[[ Listed records, beginning ]]
(* ===== verification/_CoqProject ===== *)
-Q . S2P
Prelude.v
Checksum.v
Net.v
Packet.v
TunRewrite.v
TunSession.v
RustStr.v
Tuning.v
DestPolicy.v
Stats.v
Sessions.v
RateLimit.v
AccountBudget.v
Auth.v
Frames.v
HttpApi.v
StatsRates.v
Handler.v
V2State.v
V2Rx.v
V2Shard.v
V2Tun.v
V2Inv.v
V2Safe.v
V2Thms.v
V2Auth.v
V2Flows.v
V2Data.v
V2Trace.v
V2Frames.v
V2Deliver.v
ShardLoop.v
V2Drain.v
V2Idle.v
V1.v
V1Keys.v
V1Safe.v
V1Sim.v
V1Thms.v
V1Live.v
V1Auth.v
V1Trace.v
Startup.v
Os.v
Documents.v
Serve.v
Locks.v
TestKit.v
TestsPolicy.v
TestsPacket.v
TestsAuth.v
TestsTables.v
TestsHttp.v
TestsTun.v
TestsV2.v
[[ Listed records, end ]]
▶ [What you are asked to do]
Every line of the listing must be transcribed exactly.

▶ [Answer section]
(* ===== verification/_CoqProject ===== *)
-Q . S2P
Prelude.v
Checksum.v
Net.v
Packet.v
TunRewrite.v
TunSession.v
RustStr.v
Tuning.v
DestPolicy.v
Stats.v
Sessions.v
RateLimit.v
AccountBudget.v
Auth.v
Frames.v
HttpApi.v
StatsRates.v
Handler.v
V2State.v
V2Rx.v
V2Shard.v
V2Tun.v
V2Inv.v
V2Safe.v
V2Thms.v
V2Auth.v
V2Flows.v
V2Data.v
V2Trace.v
V2Frames.v
V2Deliver.v
ShardLoop.v
V2Drain.v
V2Idle.v
V1.v
V1Keys.v
V1Safe.v
V1Sim.v
V1Thms.v
V1Live.v
V1Auth.v
V1Trace.v
Startup.v
Os.v
Documents.v
Serve.v
Locks.v
TestKit.v
TestsPolicy.v
TestsPacket.v
TestsAuth.v
TestsTables.v
TestsHttp.v
TestsTun.v
TestsV2.v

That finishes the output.